For measurement frequencies of 100Hz and 1kHz I tried successfully components in the range of:

- Resistors: 0.3 Ohm - 5 MOhm
- Capacitors: 1.2 pF - 4700 uF
- Inductors: 10uH - 9 H

Current consumption

- about 8mA during measurement (including 2mA for the analog stuff)
- 20uA when it is turned off (can be improved by changing software, but is already acceptable)
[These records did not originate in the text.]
(** * quantulum: the extraction pipeline of [parser.py], embedded in Rocq

    The development follows [quantulum/parser.py] function by function.
    Python strings are lists of code points, Python integers are [Z],
    exceptions are an explicit result type, and the collaborators that the
    parser imports (the grammar tables of [regex], the knowledge base of
    [load], the classifier [clf], the [re] engine and float arithmetic) are
    the fields of one environment record. *)

From Stdlib Require Import ZArith List Ascii String Lia Bool Sorted.
From Stdlib Require PrimFloat Uint63.
From stdpp Require Import base option list gmap.

Local Open Scope Z_scope.

(** ** Python strings *)

(** A character is a Unicode code point, a [str] is a sequence of them. *)
Definition char := N.
Definition str := list char.

(** [py "abc"] is the [str] of an ASCII literal of the source. *)
Definition py (s : string) : str := map N_of_ascii (list_ascii_of_string s).

(** [len(s)] *)
Definition len {A} (s : list A) : Z := Z.of_nat (length s).

(** The bound of a slice: a negative index counts from the end, and every
    index is clamped to [0, len(s)]. *)
Definition clamp (n i : Z) : Z :=
  if i <? 0 then Z.max 0 (i + n) else Z.min i n.

(** [s[i:j]] *)
Definition slice {A} (s : list A) (i j : Z) : list A :=
  let lo := clamp (len s) i in
  let hi := clamp (len s) j in
  take (Z.to_nat (hi - lo)) (drop (Z.to_nat lo) s).

(** [s[i:]] *)
Definition slice_from {A} (s : list A) (i : Z) : list A :=
  drop (Z.to_nat (clamp (len s) i)) s.

(** [s[:j]], which the source also writes [s[0:j]] *)
Definition slice_to {A} (s : list A) (j : Z) : list A := slice s 0 j.

(** [s.startswith(w)] *)
Fixpoint startswith (s w : str) : bool :=
  match w, s with
  | [], _ => true
  | _ :: _, [] => false
  | c :: w', d :: s' => (c =? d)%N && startswith s' w'
  end.

(** [s.endswith(w)] *)
Definition endswith (s w : str) : bool := startswith (rev s) (rev w).

(** [s == t] *)
Fixpoint str_eqb (s t : str) : bool :=
  match s, t with
  | [], [] => true
  | c :: s', d :: t' => (c =? d)%N && str_eqb s' t'
  | _, _ => false
  end.

(** [s in l] for a list of strings *)
Definition str_in (s : str) (l : list str) : bool := existsb (str_eqb s) l.

(** [w in s] for strings: [w] occurs in [s] as a substring. *)
Fixpoint contains (s w : str) : bool :=
  startswith s w ||
  match s with
  | [] => false
  | _ :: s' => contains s' w
  end.

(** [s.find(w)]: the lowest index of an occurrence, or -1. *)
Fixpoint find_from (s w : str) (i : Z) : Z :=
  if startswith s w then i
  else match s with
       | [] => -1
       | _ :: s' => find_from s' w (i + 1)
       end.
Definition str_find (s w : str) : Z := find_from s w 0.

(** [s.replace(a, b)] for single characters [a] and [b] *)
Definition replace_char (a b : char) (s : str) : str :=
  map (fun c => if (c =? a)%N then b else c) s.

(** Code points of the characters the source names. *)
Definition SPACE : char := 32%N.
Definition HYPHEN : char := 45%N.

(** Whitespace of [str.split()] and [str.strip()]: the characters for which
    [str.isspace] holds. *)
Definition is_space (c : char) : bool :=
  ((9 <=? c) && (c <=? 13) || (28 <=? c) && (c <=? 32)
   || (c =? 133) || (c =? 160) || (c =? 5760)
   || (8192 <=? c) && (c <=? 8202) || (c =? 8232) || (c =? 8233)
   || (c =? 8239) || (c =? 8287) || (c =? 12288))%N.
The low current consumption allows the meter to be powered from a single 3V CR2032 battery.

Videos of the LCR meter


http://youtu.be/-Tj9n1g0hIk ...the meter in action

http://youtu.be/vTP0RzmvsDs ...the measurement signals shown on a scope


What I learned so far


dynamic current measurement / higher test frequencies

The current measurement over the 1K resistor using an opamp based subtractor was not a very good approach.
The problem is not the CMRR. Allthough it is not that good (abt. 60dB) I was able to compensate it digitally to over 100dB in my firmware. The main problem is the different delay in the 2 inputs which leads to problems because of the quantization steps of the DAC.
I will rewire it to a standard opamp based single supply I to V converter.
This change should also allow to allow much higher measurement frequencies (10kHz / 100kHz, maybe even 600kHz with some DSP tricks).

Crosstalk

2 termination resistors were put directly on the inputs of the PGA. This minimizes capacitive crosstalk of the current and voltage signal. This is not extremly important but increases the measurement range in case one of the signals is large and the other one is small (e.g. very small impedances or very large impedances).

MSP430 ADC reference

In first instance I used the internal 2.5V reference of the MSP430. This reference is not stable in my case, as ADC and DAC are running synchronous and the DAC has a very high conversion rate. I could see an oscillation of about +-20 digits in the ADC results.
I switched to use the analog supply voltage as reference. This will not decrease the precision, as DAC and ADC use the same reference.

Digital signal processing

The measurement of the phase and amplitudes is based on a DFT rather than an FFT. Only a single frequency bin has to be masured, so an DFT is in this case more efficient as a radix 2/4-FFT which would calculate all frequency bins.
The sine-tables which are output to the DAC are precalculated and are also used directly for the DFT calculation which saves memory.

Mechanical construction

The 2 PCB arms work well. They can be bended very easy and I don't have the feeling that they will break after a longer time of use.
But: It would be better to increase the length a little bit to be able to read the LCD from a better angle.
My current tweezer-tips are not very good but will be replaced later with better ones.